RUN ANTIVIRUS SOFTWARE
Antivirus software is useful for warning you about viruses coming in from email attachments and newly downloaded files. However, just because you’re running one doesn’t mean you won’t get a virus. A virus scanner is only as good as its latest definitions. Since new viruses are discovered daily, antivirus companies must constantly add new signatures to their definitions database. Most antivirus programs will automatically download these definitions on a regular basis until the subscription runs out. If your subscription expires, you’ll have to purchase another one or download a free alternative. Check out this post for some free anti-virus alternatives.
- Only open email attachments that you are expecting. Your friend may get a virus that automatically sends messages from their email address. If you receive a suspicious attachment from a friend, email them back and ask if they meant to send it to you.
- Don’t even open emails from people you don’t recognize. Just opening an email can cause your computer to become infected. Because of this, you should disable the preview pane in your mail program. This site shows you how to do so in Outlook Express or Windows Mail.

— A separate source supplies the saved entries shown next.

(** * ClimateCoach dashboard controller (app/static/js/scripts.js)

    A shallow embedding of the browser-side controller: the location form
    and its validation, the toast queue with its timers, the chart range
    selector with its label and value generators, the stat animator and
    the [ClimateAPI] client, followed by the properties proved of them.

    Conventions of the embedding.
    - A finite JavaScript Number is a rational [Q], and every arithmetic
      operation of the source rounds its exact result with an operator
      [rnd : Q -> Q].  The properties are proved for every rounding that
      keeps the order and is exact on small half-integers;
      [Num.binary64], round to nearest with ties to even on the binary64
      grid, is one.  [NaN] and the infinities appear only where the
      source can produce them ([parseFloat]).
    - The DOM, the timer queue and the console are fields of one [World]
      record that every effectful function threads through.
    - A JavaScript object used as a dictionary is a [gmap string _]. *)

From Stdlib Require Import ZArith QArith Qabs Qround Qminmax Qpower Lqa Lia List String Ascii.
From stdpp Require Import gmap strings pretty.
Import ListNotations.

Open Scope Z_scope.

(** ** Numbers *)

Module Num.

(** The result of [parseFloat]: the only place of the source where a
    non-finite Number is produced. *)
Inductive number : Type :=
  | NaN
  | Infinity (negative : bool)
  | Finite (q : Q).

(** ToBoolean on a Number: [NaN], [+0] and [-0] are falsy. *)
Definition truthy (n : number) : bool :=
  match n with
  | NaN => false
  | Infinity _ => true
  | Finite q => negb (Qeq_bool q 0)
  end.

(** ToBoolean on a String: only the empty string is falsy. *)
Definition truthy_string (s : string) : bool :=
  match s with
  | EmptyString => false
  | String _ _ => true
  end.

Definition isNaN (n : number) : bool :=
  match n with NaN => true | _ => false end.

(** *** Rounding to binary64 *)

(** floor (log2 q), for a positive [q] *)
Definition ilog2 (q : Q) : Z :=
  if Qle_bool 1 q then Z.log2 (Qfloor q) else - Z.log2_up (Qceiling (/ q)).

(** Rounding to the nearest integer, to the even one on a tie. *)
Definition round_half_even (x : Q) : Z :=
  let f := Qfloor x in
  match (x - inject_Z f ?= 1 # 2)%Q with
  | Lt => f
  | Gt => f + 1
  | Eq => if Z.even f then f else f + 1
  end.

(** The exponent of the last place of a binary64 number of magnitude [q]:
    52 below the exponent of [q], and -1074 throughout the subnormals. *)
Definition ulp_exponent (q : Q) : Z := Z.max (ilog2 q) (-1022) - 52.

Definition round_magnitude (q : Q) : Q :=
  if Qeq_bool q 0 then 0%Q
  else
    let p := ulp_exponent q in
    Qred (inject_Z (round_half_even (q / 2 ^ p)) * 2 ^ p)%Q.

(** Round to nearest, ties to even, in binary64; the sign is kept apart,
    as the format does.  Overflow to an infinity is left to the caller. *)
Definition binary64 (q : Q) : Q :=
  if Qle_bool 0 q then round_magnitude q else (- round_magnitude (- q))%Q.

Email is also the primary vector for identity theft. You have probably noticed emails that pose as your financial institution (or Ebay or PayPal) that ask you to verify your account information. No financial institution, Ebay, or PayPal will ever ask you to do this via email!

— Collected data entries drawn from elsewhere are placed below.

(** The exact sum of the squares of the components. *)
Local Abbreviation SS l := (fold_right Rplus 0 (map (fun x => V x * V x) l)).

Lemma exactSumOfSquares_value (l : list float) :
  Q2R (Float64.exactSumOfSquares l) = SS l.
Proof.
  unfold Float64.exactSumOfSquares.
  assert (Hgen : forall q0,
             Q2R (fold_left (fun sum value =>
                    QArith_base.Qplus sum (QArith_base.Qmult (Float64.exact value)
                                                             (Float64.exact value))) l q0)
             = Q2R q0 + SS l).
  { induction l as [|x l IH]; intros q0; cbn [fold_left map fold_right].
    - lra.
    - rewrite IH, Qreals.Q2R_plus, Qreals.Q2R_mult. lra. }
  rewrite Hgen. unfold Q2R. cbn. lra.
Qed.

Lemma SS_nonnegative (l : list float) : 0 <= SS l.
Proof.
  induction l as [|x l IH]; cbn [map fold_right]; [lra|]. nra.
Qed.

(** The loop of [sumOfSquares], from any sum so far. *)
Lemma sumOfSquares_loop (l : list float) :
  Forall (fun x => Float64.moderate x = true) l ->
  forall (acc : float) (T : R) (k : nat),
    (1 <= k)%nat -> INR k + INR (length l) <= 1048577 ->
    nonnegative acc ->
    V acc * (1 - u) ^ k <= T <= V acc * (1 + u) ^ k ->
    T = 0 \/ B (-1000) <= T ->
    T <= (INR k - 1) * B 998 ->
    let acc' := fold_left (fun sum value => (sum + value * value)%float) l acc in
    nonnegative acc' /\
    V acc' * (1 - u) ^ (k + length l) <= T + SS l <= V acc' * (1 + u) ^ (k + length l) /\
    (T + SS l = 0 \/ B (-1000) <= T + SS l) /\
    T + SS l <= (INR (k + length l) - 1) * B 998.
Proof.
  induction 1 as [|x l Hx Hl IH]; intros acc T k Hk Hbound Hacc Hrel Hzero Hsize.
  - cbn [fold_left map fold_right length]. rewrite Nat.add_0_r, Rplus_0_r. auto.
  - cbn [fold_left map fold_right length] in *. rewrite S_INR in Hbound.
    pose proof (pos_INR (length l)) as Hlen.
    assert (Hk' : INR k <= 1048577) by lra.
    destruct (@accumulate_step acc x T k Hx Hk Hk' Hacc Hrel Hzero Hsize)
      as [Hacc' [Hrel' [Hzero' Hsize']]].
    assert (Hbound' : INR (S k) + INR (length l) <= 1048577) by (rewrite S_INR; lra).
    destruct (IH (acc + x * x)%float (T + V x * V x) (S k) (le_S _ _ Hk) Hbound'
                 Hacc' Hrel' Hzero' Hsize') as [H1 [H2 [H3 H4]]].
    rewrite Nat.add_succ_r. cbn [Nat.add] in H2, H4.
    replace (T + (V x * V x + SS l)) with (T + V x * V x + SS l) by ring.
    auto.
Qed.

Visit only trusted web sites
This step will probably be difficult to follow because many people like to search the Internet for information and end up on random web sites. The problem is, you never know when you might stumble upon a website infected with malicious code.

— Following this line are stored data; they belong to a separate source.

(** * Coffee-shop revenue prediction service: request validation, model
      loading and the prediction handler of [app.py]

    The development follows the source file top to bottom:

    - [PyStr]    the [str] methods the program calls ([strip], [repr]);
    - [PyFloat]  the built-in [float] applied to a [str];
    - [Py]       exceptions, the effect monad and [try ... except];
    - [App]      [load_model], the module-level start-up code,
                 [prepare_input], [index] and [predict];
    - [Terms]    the vocabulary of the statements and sample inputs;
    - the lemmas and theorems about them.

    A Python [str] is a Rocq [string] whose characters are the code points
    0..255.  A Python [float] is an IEEE-754 binary64 value, represented by
    [spec_float] at precision 53 and maximal exponent 1024.  What the
    program gets from outside (the deserializers, the form of the
    request, the template renderer, the loaded object) is given to it as
    what each operation returns or raises; the frame handed to the model
    is mutable, and the model tells how it leaves it. *)

From Stdlib Require Import ZArith NArith List String Ascii Bool Lia.
From Stdlib Require Import DecimalString.
From Stdlib Require Import Floats.SpecFloat.
Import ListNotations.

Local Open Scope string_scope.
Local Open Scope Z_scope.

#[local] Set Warnings "-register-all".

(* ================================================================== *)
(** ** Strings *)

Module PyStr.

Definition code (c : ascii) : Z := Z.of_N (N_of_ascii c).

(** [Py_UNICODE_ISSPACE] on the code points below 256: the characters
    that [str.strip()] removes. *)
Definition isspace (c : ascii) : bool :=
  let n := code c in
  ((9 <=? n) && (n <=? 13)) || ((28 <=? n) && (n <=? 32))
  || (n =? 133) || (n =? 160).

Fixpoint lstrip (s : string) : string :=
  match s with
  | EmptyString => EmptyString
  | String c s' => if isspace c then lstrip s' else s
  end.

Fixpoint rstrip (s : string) : string :=
  match s with
  | EmptyString => EmptyString
  | String c s' =>
      match rstrip s' with
      | EmptyString => if isspace c then EmptyString else String c EmptyString
      | r => String c r
      end
  end.

(** [s.strip()] *)
Definition strip (s : string) : string := rstrip (lstrip s).

(** [needle in hay] *)
Fixpoint contains (needle hay : string) : bool :=
  prefix needle hay ||
  match hay with
  | EmptyString => false
  | String _ hay' => contains needle hay'
  end.

Fixpoint mem (c : ascii) (s : string) : bool :=
  match s with
  | EmptyString => false
  | String d s' => Ascii.eqb c d || mem c s'
  end.

Definition dquote : ascii := Eval cbv in ascii_of_N 34.
Definition squote : ascii := Eval cbv in ascii_of_N 39.
Definition backslash : ascii := Eval cbv in ascii_of_N 92.

Definition hex_digit (n : Z) : ascii :=
  ascii_of_N (Z.to_N (if n <? 10 then 48 + n else 87 + n)).

(** [Py_UNICODE_ISPRINTABLE] on the code points below 256. *)
Definition isprintable (c : ascii) : bool :=
  let n := code c in
  ((32 <=? n) && (n <? 127)) || ((161 <=? n) && negb (n =? 173)).

(** One character of [repr(s)], inside the quotes [q]. *)
Definition repr_char (q c : ascii) : string :=
  let n := code c in
  if Ascii.eqb c q || Ascii.eqb c backslash then String backslash (String c "")
  else if n =? 9 then "\t"
  else if n =? 10 then "\n"
  else if n =? 13 then "\r"
  else if isprintable c then String c ""
  else String backslash (String "x" (String (hex_digit (n / 16))
                                 (String (hex_digit (n mod 16)) ""))).

Fixpoint repr_body (q : ascii) (s : string) : string :=
  match s with
  | EmptyString => EmptyString
  | String c s' => repr_char q c ++ repr_body q s'
  end.

(** The quote of [repr(s)]: a double quote when [s] holds a single quote
    and no double quote, a single quote otherwise. *)
Definition repr_quote (s : string) : ascii :=
  if mem squote s && negb (mem dquote s) then dquote else squote.

(** [repr(s)] for a [str]. *)
Definition repr (s : string) : string :=
  let q := repr_quote s in
  String q (repr_body q s ++ String q "").

(** Characters that [repr] copies unchanged whatever the quote. *)
Definition plain_char (c : ascii) : bool :=
  isprintable c && negb (Ascii.eqb c backslash) && negb (Ascii.eqb c squote)
  && negb (Ascii.eqb c dquote).

Fixpoint plain (s : string) : bool :=
  match s with
  | EmptyString => true
  | String c s' => plain_char c && plain s'
  end.

End PyStr.

(* ================================================================== *)
(** ** Floating-point values and [float(str)] *)

Module PyFloat.

(** A Python [float]: binary64. *)
Definition float : Type := spec_float.

Definition prec : Z := 53.
Definition emax : Z := 1024.

(** The float nearest to [m * 2^e] (ties to even). *)
Definition of_Z2 (m e : Z) : float := binary_normalize prec emax m e false.
Definition of_Z (m : Z) : float := of_Z2 m 0.

Definition nan : float := S754_nan.
Definition inf (neg : bool) : float := S754_infinity neg.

If you do want to continue browsing random pages on the Internet, make sure you are doing so with an up to date web browser and operating system! For additional security, AVG’s antivirus program now comes with a security toolbar that will scan each search result you receive and place a check mark beside the safe ones (see below).
Install only trusted software
Sometimes free software comes bundles with spyware and adware. A good example of this were the first editions of Kazaa, a free file sharing program. To avoid installing this type of software you should make sure you get it from a trusted source such as www.download.com or www.snapfiles.com. It’s best to avoid downloading free software from unknown web pages as they may contain viruses, spyware, or trojans. It’s a good idea scan the downloaded file with your virus scanner before you open it. I like to use Virus Total for this purpose.
Well that covers some of the basics of PC security. Once you have a firewall enabled, your software up to date, and antivirus up and running you should be 99% safe! Just make sure you steer clear of suspicious emails, attachments, and sketchy webpages.